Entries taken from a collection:
(** The loop rule: an invariant indexed by a bound on the iterations left,
    which total correctness makes every iteration decrease. *)
Lemma wp_iter_ix {S R} t (body : S → M W (S + R))
    (Inv : nat → S → machine W → Prop) Q fuel n s m :
  (∀ n s m, Inv n s m →
    wp t (body s) (λ r m', match r with
      | inl s' => ∃ n', (t = true → (n' < n)%nat) ∧ Inv n' s' m'
      | inr r => Q r m'
      end) m) →
  Inv n s m → (t = true → (n < fuel)%nat) →
  wp t (iter fuel body s) Q m.
Proof.
  intros Hbody. revert n s m.
  induction fuel as [|fuel IH]; intros n s m HI Hfuel; simpl.
  { destruct t; [by specialize (Hfuel eq_refl); lia | done]. }
  apply wp_bind. eapply wp_mono; [by eapply Hbody|].
  intros [s'|r] m'; [|done]. intros (n' & Hdec & HI'). eapply IH; [done|].
  intros ->. specialize (Hdec eq_refl). specialize (Hfuel eq_refl). lia.
Qed.

(** The same with a measure on the loop state. *)
Lemma wp_iter {S R} t (body : S → M W (S + R)) (Inv : S → machine W → Prop)
    (measure : S → machine W → nat) Q fuel s m :
  (∀ s m, Inv s m →
    wp t (body s) (λ r m', match r with
      | inl s' => Inv s' m' ∧ (t = true → (measure s' m' < measure s m)%nat)
      | inr r => Q r m'
      end) m) →
  Inv s m → (t = true → (measure s m < fuel)%nat) →
  wp t (iter fuel body s) Q m.
Proof.
  intros Hbody HI Hfuel.
  apply (wp_iter_ix _ _ (λ n s m, n = measure s m ∧ Inv s m) _ _ (measure s m));
    [|done..].
  intros n s' m' [-> HI']. eapply wp_mono; [by apply Hbody|].
  intros [s2|r] m2; naive_solver.
Qed.

End wp_rules.

(** Symbolic execution of the structural steps of a function body. *)
Ltac wp_step :=
  match goal with
  | |- wp _ (mbind _ _) _ _ => apply wp_bind
  | |- wp _ (mret _) _ _ => apply wp_ret
  | |- wp _ (gets _) _ _ => apply wp_gets
  | |- wp _ (modify _) _ _ => apply wp_modify
  | |- wp _ get_errno _ _ => apply wp_gets
  | |- wp _ (put_errno _) _ _ => apply wp_modify
  | |- wp _ (by_ref _ _) _ _ => apply wp_by_ref
  | |- wp _ (from_option_ub (Some ?a)) _ _ =>
    apply (wp_from_option _ (Some a) a _ _ eq_refl)
  | H : ?o = Some ?a |- wp _ (from_option_ub ?o) _ _ =>
    apply (wp_from_option _ o a _ _ H)
  end; cbn beta iota.
Ltac wp_go := repeat wp_step.

(** ** Allocation *)

Section allocation.
Context {W : Type} {OS : Posix W}.

(** [malloc(n)] of a byte block; [m_live] counts it until it is freed. *)
Definition malloc_block (n : Z) : M W pointer :=
  ok ← os_call (os_malloc n);
  if (ok : bool) then
    modify (λ m, set_live (m_live m + 1) m) ;;
    mret (Some (replicate (Z.to_nat n) None))
  else put_errno ENOMEM ;; mret None.

(** [realloc(p, n)]: the old cells are kept up to the new size. A size of
    zero has no portable meaning and is treated as undefined. *)
Definition realloc_block (p : pointer) (n : Z) : M W pointer :=
  if n <=? 0 then ub else
  ok ← os_call (os_malloc n);
  if (ok : bool) then
    match p with
    | None =>
      modify (λ m, set_live (m_live m + 1) m) ;;
      mret (Some (replicate (Z.to_nat n) None))
    | Some b => mret (Some (resize (Z.to_nat n) None b))
    end
  else put_errno ENOMEM ;; mret None.

Definition free_block (p : pointer) : M W () :=
  match p with
  | None => mret ()
  | Some _ => modify (λ m, set_live (m_live m - 1) m)
  end.

(** [memcpy] source: the first [n] bytes at a pointer. *)
Definition read_bytes (p : pointer) (n : Z) : M W (list byte) :=
  b ← from_option_ub p;
  from_option_ub (block_prefix (Z.to_nat n) b).

(** One byte load, [p[i]]. *)
Definition load_byte (p : pointer) (i : Z) : M W byte :=
  b ← from_option_ub p;
  if i <? 0 then ub else
  c ← from_option_ub (b !! Z.to_nat i);
  from_option_ub c.

(** Store of [bs] from position [i] of a block. *)
Definition write_bytes (p : pointer) (i : Z) (bs : list byte) : M W pointer :=
  b ← from_option_ub p;
  if i <? 0 then ub else
  b' ← from_option_ub (block_write b (Z.to_nat i) bs);
  mret (Some b').

(** [snprintf(p, size, ...)] for a formatted text: the length of the text, of
    which the block gets what fits, with a NUL. It fails when the length is no
    [int]; the formats of the program have no other error. *)
Definition snprintf (p : pointer) (size : Z) (text : list byte) : M W (Z * pointer) :=
  if zlen text >? INT_MAX then put_errno EOVERFLOW ;; mret (-1, p) else
  p ← write_bytes p 0 (take (Z.to_nat (size - 1)) text ++ [NUL]);
  mret (zlen text, p).

End allocation.

Arguments malloc_block : simpl never.
Arguments realloc_block : simpl never.
Arguments free_block : simpl never.
Arguments read_bytes : simpl never.
Arguments load_byte : simpl never.
Arguments write_bytes : simpl never.
Arguments snprintf : simpl never.

(** [p + i] *)
Definition ptr_add (p : pointer) (i : Z) : pointer := drop (Z.to_nat i) <$> p.

Definition is_null {A} (p : option A) : bool :=
  match p with None => true | Some _ => false end.

(** Number of heap blocks a pointer owns. *)
Definition owned {A} (p : option A) : Z := if is_null p then 0 else 1.

(** ** Frames

    [silent m m']: nothing but [errno], the count of live blocks and the
    allocator's part of the outside world changed. *)

(** The outside world after any number of allocations. *)
Definition os_mallocs {W} {OS : Posix W} : relation W :=
  rtc (λ w w', ∃ n b, os_malloc n w = (b, w')).

Record silent {W} {OS : Posix W} (m m' : machine W) : Prop := {
  silent_heap : m_heap m' = m_heap m;
  silent_next : m_next_loc m' = m_next_loc m;
  silent_open : m_open m' = m_open m;
  silent_trace : m_trace m' = m_trace m;
  silent_stderr : m_stderr m' = m_stderr m;
  silent_level : m_log_level m' = m_log_level m;
  silent_os : os_mallocs (m_os m) (m_os m');
}.

#[global] Instance silent_preorder {W} {OS : Posix W} : PreOrder silent.
Proof.
  split.
  - intros m. by constructor.
  - intros m1 m2 m3 [] []. constructor; try congruence. by etrans.
Qed.

(** Chains of [silent] steps. *)
Ltac os_tac :=
  solve [ apply rtc_refl
        | eassumption
        | etrans; [eassumption|]; first [eassumption | etrans; eassumption]
        | apply rtc_once; eauto
        | eapply rtc_r; [eassumption|]; eauto ].
Ltac silent_tac :=
  solve [ constructor; simpl in *;
          repeat match goal with H : silent _ _ |- _ => destruct H end;
          simpl in *; first [congruence | os_tac] ].

(** Routine side conditions of a specification. *)
Ltac side := first [done | reflexivity | lia | by (simpl; lia) | silent_tac | idtac].

(** ** Facts about blocks *)

Lemma length_bytes_block (bs : list byte) : length (bytes_block bs) = length bs.
Proof. apply length_fmap. Qed.
#[export] Hint Rewrite length_bytes_block : wc_len.
Arguments bytes_block : simpl never.

Lemma block_prefix_app (bs : list byte) (rest : block) :
  block_prefix (length bs) (bytes_block bs ++ rest) = Some bs.
Proof.
  unfold bytes_block.
  induction bs as [|c bs IH]; [by destruct rest |].
  rewrite fmap_cons. simpl. by rewrite IH.
Qed.

Lemma block_prefix_Some (n : nat) (b : block) (bs : list byte) :
  block_prefix n b = Some bs ↔ ∃ rest, b = bytes_block bs ++ rest ∧ length bs = n.
Proof.
  split.
  - revert b bs. induction n as [|n IH]; intros b bs; simpl.
    { intros [= <-]. by exists b. }
    destruct b as [|[c|] b]; simpl; [done| |done].
    destruct (block_prefix n b) as [bs'|] eqn:Hb; simpl; [|done].
    intros [= <-]. apply IH in Hb as (rest & -> & <-). by exists rest.
  - intros (rest & -> & <-). apply block_prefix_app.
Qed.

Lemma block_prefix_le (n k : nat) (b : block) (bs : list byte) :
  block_prefix n b = Some bs → (k ≤ n)%nat → block_prefix k b = Some (take k bs).
Proof.
  intros (rest & -> & <-)%block_prefix_Some Hk.
  apply block_prefix_Some. exists (bytes_block (drop k bs) ++ rest).
  unfold bytes_block. rewrite app_assoc, <-fmap_app, take_drop.
  split; [done|]. rewrite length_take. lia.
Qed.

Lemma block_prefix_drop (n k : nat) (b : block) (bs : list byte) :
  block_prefix n b = Some bs → (k ≤ n)%nat →
  block_prefix (n - k) (drop k b) = Some (drop k bs).
Proof.
  intros (rest & -> & <-)%block_prefix_Some Hk.
  apply block_prefix_Some. exists rest. split.
  - unfold bytes_block. rewrite drop_app_le by (rewrite length_fmap; lia).
    by rewrite fmap_drop.
  - by rewrite length_drop.
Qed.

Lemma block_prefix_bytes (bs : list byte) (n : nat) :
  (n ≤ length bs)%nat → block_prefix n (bytes_block bs) = Some (take n bs).
Proof.
  intros Hn. rewrite <-(app_nil_r (bytes_block bs)).
  eapply block_prefix_le; [apply block_prefix_app | done].
Qed.

Lemma block_write_at (bs new : list byte) (rest : block) (i : nat) :
  i = length bs → (length new ≤ length rest)%nat →
  block_write (bytes_block bs ++ rest) i new =
    Some (bytes_block (bs ++ new) ++ drop (length new) rest).
Proof.
  intros -> Hl. unfold block_write, bytes_block.
  rewrite decide_True by (rewrite length_app, length_fmap; lia).
  f_equal. rewrite take_app_exact by (by rewrite length_fmap).
  rewrite fmap_app, <-app_assoc. do 2 f_equal.
  rewrite drop_app_ge by (rewrite length_fmap; lia). f_equal.
  rewrite length_fmap. lia.
Qed.

(** [points_to p bs]: the bytes [bs] can be read at [p]; NULL holds none. *)
Definition points_to (p : pointer) (bs : list byte) : Prop :=
  match p with
  | None => bs = []
  | Some b => block_prefix (length bs) b = Some bs
  end.

Lemma points_to_bytes bs : points_to (Some (bytes_block bs)) bs.
Proof. simpl. by rewrite block_prefix_bytes, firstn_all. Qed.
#[export] Hint Resolve points_to_bytes : wc.

(** The [data == NULL && size != 0] test of the C functions is false. *)
Lemma points_to_null_test p bs :
  points_to p bs → is_null p && negb (zlen bs =? 0) = false.
Proof. by destruct p; [|intros ->]. Qed.

Section memory_rules.
Context {W : Type} {OS : Posix W}.
Implicit Types (m : machine W) (t : bool).

Lemma wp_read_bytes t p b n bs (Q : list byte → machine W → Prop) m :
  p = Some b → block_prefix (Z.to_nat n) b = Some bs → Q bs m →
  wp t (read_bytes p n) Q m.
Proof. intros -> Hb HQ. unfold read_bytes. by wp_go. Qed.

Lemma wp_read_points_to t p bs (Q : list byte → machine W → Prop) m :
  points_to p bs → zlen bs ≠ 0 → Q bs m → wp t (read_bytes p (zlen bs)) Q m.
Proof.
  intros Hp Hn HQ. destruct p as [b|]; simpl in Hp; [|by subst].
  eapply wp_read_bytes; [done | by rewrite Nat2Z.id | done].
Qed.

Lemma wp_load_byte t p b n bs i c (Q : byte → machine W → Prop) m :
  p = Some b → block_prefix n b = Some bs → 0 ≤ i →
  bs !! Z.to_nat i = Some c → Q c m →
  wp t (load_byte p i) Q m.
Proof.
  intros -> (rest & -> & <-)%block_prefix_Some Hi Hc HQ.
  unfold load_byte. wp_go.
  rewrite (proj2 (Z.ltb_ge i 0)) by lia. wp_go.
  assert ((bytes_block bs ++ rest) !! Z.to_nat i = Some (Some c)) as Hl.
  { unfold bytes_block. rewrite lookup_app_l.
    - by rewrite list_lookup_fmap, Hc.
    - rewrite length_fmap. by apply lookup_lt_Some in Hc. }
  by wp_go.
Qed.

Lemma wp_write_bytes t p b b' i bs (Q : pointer → machine W → Prop) m :
  p = Some b → 0 ≤ i → block_write b (Z.to_nat i) bs = Some b' →
  Q (Some b') m → wp t (write_bytes p i bs) Q m.
Proof.
  intros -> Hi Hw HQ. unfold write_bytes. wp_go.
  rewrite (proj2 (Z.ltb_ge i 0)) by lia. by wp_go.
Qed.

(** [snprintf] into a block of [n] uninitialised bytes. *)
Lemma wp_snprintf t n text (Q : Z * pointer → machine W → Prop) m :
  0 < n →
  (zlen text ≤ INT_MAX → ∀ rest,
     Q (zlen text, Some (bytes_block (take (Z.to_nat (n - 1)) text ++ [NUL]) ++ rest)) m) →
  (INT_MAX < zlen text → Q (-1, Some (replicate (Z.to_nat n) None)) (set_errno EOVERFLOW m)) →
  wp t (snprintf (Some (replicate (Z.to_nat n) None)) n text) Q m.
Proof.
  intros Hn Hok Hbig. unfold snprintf. destruct (zlen text >? INT_MAX) eqn:Hl.
  { wp_go. apply Hbig. lia. }
  apply wp_bind. set (new := take _ text ++ [NUL]).
  assert (length new ≤ Z.to_nat n)%nat as Hfit
    by (subst new; rewrite length_app, length_take; simpl; lia).
  eapply wp_write_bytes; [done | done | |].
  { change (replicate (Z.to_nat n) None) with
      (bytes_block [] ++ replicate (Z.to_nat n) (@None byte)).
    apply block_write_at; [done | by rewrite length_replicate]. }
  wp_go. apply Hok. lia.
Qed.

Lemma wp_malloc_block t n (Q : pointer → machine W → Prop) m :
  (∀ m', silent m m' → m_live m' = m_live m + 1 → m_errno m' = m_errno m →
     Q (Some (replicate (Z.to_nat n) None)) m') →
  (∀ m', silent m m' → m_live m' = m_live m → m_errno m' = ENOMEM → Q None m') →
  wp t (malloc_block n) Q m.
Proof.
  intros Hok Hfail. unfold malloc_block. apply wp_bind, wp_os_call.
  intros [] w Hw; wp_go; [apply Hok | apply Hfail]; first [done | silent_tac].
Qed.

Lemma wp_realloc_block t p n (Q : pointer → machine W → Prop) m :
  0 < n →
  (∀ m', silent m m' → m_live m' = m_live m + 1 - owned p →
     m_errno m' = m_errno m →
     Q (Some (resize (Z.to_nat n) None (default [] p))) m') →
  (∀ m', silent m m' → m_live m' = m_live m → m_errno m' = ENOMEM → Q None m') →
  wp t (realloc_block p n) Q m.
Proof.
  intros Hn Hok Hfail. unfold realloc_block.
  rewrite (proj2 (Z.leb_gt n 0)) by lia.
  apply wp_bind, wp_os_call. intros [] w Hw; cbn iota.
  - destruct p as [b|]; wp_go.
    + apply Hok; try done; first [silent_tac | unfold owned; simpl; lia].
    + simpl in Hok. rewrite resize_nil in Hok.
      apply Hok; try done; first [silent_tac | unfold owned; simpl; lia].
  - wp_go. apply Hfail; first [done | silent_tac].
Qed.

* Work instructions *
Every line of the entries above that holds "steps" should be copied out.

* Answer to this task *
(** Symbolic execution of the structural steps of a function body. *)
(** Chains of [silent] steps. *)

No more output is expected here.